(* ===== verification/Kms.v ===== *)
(** * The cache of data keys

    internal/crypto/kms/batch_cache.go: [Get], [Set] and [GetOrGenerate], whose
    calls are the operations of the LRU cache, the clock, the mutex and the
    generation of a key.  Goroutines interleave between them; the world has the
    cache's entries (an [Add] may evict others), the mutex with its holder, and
    the keys generated so far. *)

From S2P Require Import Prelude Effects.
From Stdlib Require Import Lia.
#[local] Open Scope go_scope.

Record batchCacheKey := mkBatchCacheKey {
  TenantID : gostring; ColumnName : gostring; BatchID : gostring
}.

#[export] Instance batchCacheKey_eq_dec : EqDecision batchCacheKey.
Proof. solve_decision. Defined.
#[export] Instance batchCacheKey_countable : Countable batchCacheKey.
Proof.
  refine (inj_countable' (fun k => (TenantID k, ColumnName k, BatchID k))
            (fun x => mkBatchCacheKey x.1.1 x.1.2 x.2) _).
  by intros [].
Defined.

Record cachedDEK := mkCachedDEK { plaintext : gostring; expiresAt : Z }.

Inductive kmsCall :=
  | CacheGet (k : batchCacheKey)
  | CacheAdd (k : batchCacheKey) (e : cachedDEK)
  | CacheRemove (k : batchCacheKey)
  | Now
  | Lock
  | Unlock
  | Generate (tenantID columnName : gostring).    (* generateFn *)

Definition kmsR (c : kmsCall) : Type :=
  match c with
  | CacheGet _ => option cachedDEK
  | Now => Z
  | Generate _ _ => option gostring
  | _ => unit
  end.

Abbreviation kmsProg := (prog kmsR).

(** [Get]: [None] is the nil slice. *)
Definition Get (k : batchCacheKey) : kmsProg (option gostring) :=
  let! entry := call (CacheGet k) in
  match entry with
  | None => Ret None
  | Some entry =>
      let! now := call Now in
      if (expiresAt entry <? now)%Z then
        let! _ := call (CacheRemove k) in Ret None
      else Ret (Some (plaintext entry))
  end.

Definition Set_ (ttl : Z) (k : batchCacheKey) (p : gostring) : kmsProg unit :=
  if bool_decide (p = []) then Ret tt
  else
    let! now := call (R := kmsR) Now in
    let! _ := call (R := kmsR) (CacheAdd k (mkCachedDEK p (now + ttl)%Z)) in Ret tt.

(** The part under the lock, and [GetOrGenerate]; [None] is the error of the
    generation. *)
Definition underLock (ttl : Z) (k : batchCacheKey) : kmsProg (option gostring) :=
  let! dek := Get k in
  match dek with
  | Some dek => Ret (Some dek)
  | None =>
      let! p := call (Generate (TenantID k) (ColumnName k)) in
      match p with
      | None => Ret None
      | Some p => let! _ := Set_ ttl k p in Ret (Some p)
      end
  end.

Definition GetOrGenerate (ttl : Z) (k : batchCacheKey) : kmsProg (option gostring) :=
  let! dek := Get k in
  match dek with
  | Some dek => Ret (Some dek)
  | None =>
      let! _ := call Lock in
      let! r := underLock ttl k in
      let! _ := call Unlock in
      Ret r
  end.

(** ** The shared world *)

Record generated := mkGenerated {
  g_tenant : gostring; g_column : gostring; g_dek : gostring; g_time : Z
}.

Record kworld := mkKWorld {
  k_clock : Z;
  k_entries : gmap batchCacheKey cachedDEK;
  k_holder : option nat;
  k_generated : list generated
}.

Definition performs (i : nat) (c : kmsCall) (w : kworld) : kmsR c -> kworld -> Prop :=
  match c with
  | CacheGet k => fun r w' => r = k_entries w !! k /\ w' = w
  | CacheAdd k e => fun _ w' =>
      exists m, w' = mkKWorld (k_clock w) m (k_holder w) (k_generated w) /\
        m !! k = Some e /\
        forall k' e', k' <> k -> m !! k' = Some e' -> k_entries w !! k' = Some e'
  | CacheRemove k => fun _ w' =>
      w' = mkKWorld (k_clock w) (delete k (k_entries w)) (k_holder w) (k_generated w)
  | Now => fun r w' => r = k_clock w /\ w' = w
  | Lock => fun _ w' =>
      k_holder w = None /\ w' = mkKWorld (k_clock w) (k_entries w) (Some i) (k_generated w)
  | Unlock => fun _ w' =>
      w' = mkKWorld (k_clock w) (k_entries w) None (k_generated w)
  | Generate t c => fun r w' =>
      match r with
      | None => w' = w
      | Some dek =>
          w' = mkKWorld (k_clock w) (k_entries w) (k_holder w)
                 (k_generated w ++ [mkGenerated t c dek (k_clock w)])
      end
  end.

Definition drifts (w w' : kworld) : Prop :=
  exists t, (k_clock w <= t)%Z /\ w' = mkKWorld t (k_entries w) (k_holder w) (k_generated w).

Definition emptyWorld (now : Z) : kworld := mkKWorld now ∅ None [].

(** Moving the clock on, and the answer of a call that does not fail; an [Add]
    evicts nothing, a generated key is one byte that counts the generations. *)
Definition moved (t : Z) (w : kworld) : kworld :=
  mkKWorld (Z.max t (k_clock w)) (k_entries w) (k_holder w) (k_generated w).

Definition answer (i : nat) (c : kmsCall) (w : kworld) : option (kmsR c * kworld) :=
  match c with
  | CacheGet k => Some (k_entries w !! k, w)
  | CacheAdd k e =>
      Some (tt, mkKWorld (k_clock w) (<[k := e]> (k_entries w)) (k_holder w) (k_generated w))
  | CacheRemove k =>
      Some (tt, mkKWorld (k_clock w) (delete k (k_entries w)) (k_holder w) (k_generated w))
  | Now => Some (k_clock w, w)
  | Lock =>
      match k_holder w with
      | None => Some (tt, mkKWorld (k_clock w) (k_entries w) (Some i) (k_generated w))
      | Some _ => None
      end
  | Unlock => Some (tt, mkKWorld (k_clock w) (k_entries w) None (k_generated w))
  | Generate t c =>
      let dek := [ascii_of_nat (S (length (k_generated w)))] in
      Some (Some dek, mkKWorld (k_clock w) (k_entries w) (k_holder w)
                        (k_generated w ++ [mkGenerated t c dek (k_clock w)]))
  end.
────────────────
◆ Work to be completed ◆
Your reply must be the entries above, returned word for word.

◆ Response to this task ◆
(* ===== verification/Kms.v ===== *)
(** * The cache of data keys

    internal/crypto/kms/batch_cache.go: [Get], [Set] and [GetOrGenerate], whose
    calls are the operations of the LRU cache, the clock, the mutex and the
    generation of a key.  Goroutines interleave between them; the world has the
    cache's entries (an [Add] may evict others), the mutex with its holder, and
    the keys generated so far. *)

From S2P Require Import Prelude Effects.
From Stdlib Require Import Lia.
#[local] Open Scope go_scope.

Record batchCacheKey := mkBatchCacheKey {
  TenantID : gostring; ColumnName : gostring; BatchID : gostring
}.

#[export] Instance batchCacheKey_eq_dec : EqDecision batchCacheKey.
Proof. solve_decision. Defined.
#[export] Instance batchCacheKey_countable : Countable batchCacheKey.
Proof.
  refine (inj_countable' (fun k => (TenantID k, ColumnName k, BatchID k))
            (fun x => mkBatchCacheKey x.1.1 x.1.2 x.2) _).
  by intros [].
Defined.

Record cachedDEK := mkCachedDEK { plaintext : gostring; expiresAt : Z }.

Inductive kmsCall :=
  | CacheGet (k : batchCacheKey)
  | CacheAdd (k : batchCacheKey) (e : cachedDEK)
  | CacheRemove (k : batchCacheKey)
  | Now
  | Lock
  | Unlock
  | Generate (tenantID columnName : gostring).    (* generateFn *)

Definition kmsR (c : kmsCall) : Type :=
  match c with
  | CacheGet _ => option cachedDEK
  | Now => Z
  | Generate _ _ => option gostring
  | _ => unit
  end.

Abbreviation kmsProg := (prog kmsR).

(** [Get]: [None] is the nil slice. *)
Definition Get (k : batchCacheKey) : kmsProg (option gostring) :=
  let! entry := call (CacheGet k) in
  match entry with
  | None => Ret None
  | Some entry =>
      let! now := call Now in
      if (expiresAt entry <? now)%Z then
        let! _ := call (CacheRemove k) in Ret None
      else Ret (Some (plaintext entry))
  end.

Definition Set_ (ttl : Z) (k : batchCacheKey) (p : gostring) : kmsProg unit :=
  if bool_decide (p = []) then Ret tt
  else
    let! now := call (R := kmsR) Now in
    let! _ := call (R := kmsR) (CacheAdd k (mkCachedDEK p (now + ttl)%Z)) in Ret tt.

(** The part under the lock, and [GetOrGenerate]; [None] is the error of the
    generation. *)
Definition underLock (ttl : Z) (k : batchCacheKey) : kmsProg (option gostring) :=
  let! dek := Get k in
  match dek with
  | Some dek => Ret (Some dek)
  | None =>
      let! p := call (Generate (TenantID k) (ColumnName k)) in
      match p with
      | None => Ret None
      | Some p => let! _ := Set_ ttl k p in Ret (Some p)
      end
  end.

Definition GetOrGenerate (ttl : Z) (k : batchCacheKey) : kmsProg (option gostring) :=
  let! dek := Get k in
  match dek with
  | Some dek => Ret (Some dek)
  | None =>
      let! _ := call Lock in
      let! r := underLock ttl k in
      let! _ := call Unlock in
      Ret r
  end.

(** ** The shared world *)

Record generated := mkGenerated {
  g_tenant : gostring; g_column : gostring; g_dek : gostring; g_time : Z
}.

Record kworld := mkKWorld {
  k_clock : Z;
  k_entries : gmap batchCacheKey cachedDEK;
  k_holder : option nat;
  k_generated : list generated
}.

Definition performs (i : nat) (c : kmsCall) (w : kworld) : kmsR c -> kworld -> Prop :=
  match c with
  | CacheGet k => fun r w' => r = k_entries w !! k /\ w' = w
  | CacheAdd k e => fun _ w' =>
      exists m, w' = mkKWorld (k_clock w) m (k_holder w) (k_generated w) /\
        m !! k = Some e /\
        forall k' e', k' <> k -> m !! k' = Some e' -> k_entries w !! k' = Some e'
  | CacheRemove k => fun _ w' =>
      w' = mkKWorld (k_clock w) (delete k (k_entries w)) (k_holder w) (k_generated w)
  | Now => fun r w' => r = k_clock w /\ w' = w
  | Lock => fun _ w' =>
      k_holder w = None /\ w' = mkKWorld (k_clock w) (k_entries w) (Some i) (k_generated w)
  | Unlock => fun _ w' =>
      w' = mkKWorld (k_clock w) (k_entries w) None (k_generated w)
  | Generate t c => fun r w' =>
      match r with
      | None => w' = w
      | Some dek =>
          w' = mkKWorld (k_clock w) (k_entries w) (k_holder w)
                 (k_generated w ++ [mkGenerated t c dek (k_clock w)])
      end
  end.

Definition drifts (w w' : kworld) : Prop :=
  exists t, (k_clock w <= t)%Z /\ w' = mkKWorld t (k_entries w) (k_holder w) (k_generated w).

Definition emptyWorld (now : Z) : kworld := mkKWorld now ∅ None [].

(** Moving the clock on, and the answer of a call that does not fail; an [Add]
    evicts nothing, a generated key is one byte that counts the generations. *)
Definition moved (t : Z) (w : kworld) : kworld :=
  mkKWorld (Z.max t (k_clock w)) (k_entries w) (k_holder w) (k_generated w).

Definition answer (i : nat) (c : kmsCall) (w : kworld) : option (kmsR c * kworld) :=
  match c with
  | CacheGet k => Some (k_entries w !! k, w)
  | CacheAdd k e =>
      Some (tt, mkKWorld (k_clock w) (<[k := e]> (k_entries w)) (k_holder w) (k_generated w))
  | CacheRemove k =>
      Some (tt, mkKWorld (k_clock w) (delete k (k_entries w)) (k_holder w) (k_generated w))
  | Now => Some (k_clock w, w)
  | Lock =>
      match k_holder w with
      | None => Some (tt, mkKWorld (k_clock w) (k_entries w) (Some i) (k_generated w))
      | Some _ => None
      end
  | Unlock => Some (tt, mkKWorld (k_clock w) (k_entries w) None (k_generated w))
  | Generate t c =>
      let dek := [ascii_of_nat (S (length (k_generated w)))] in
      Some (Some dek, mkKWorld (k_clock w) (k_entries w) (k_holder w)
                        (k_generated w ++ [mkGenerated t c dek (k_clock w)]))
  end.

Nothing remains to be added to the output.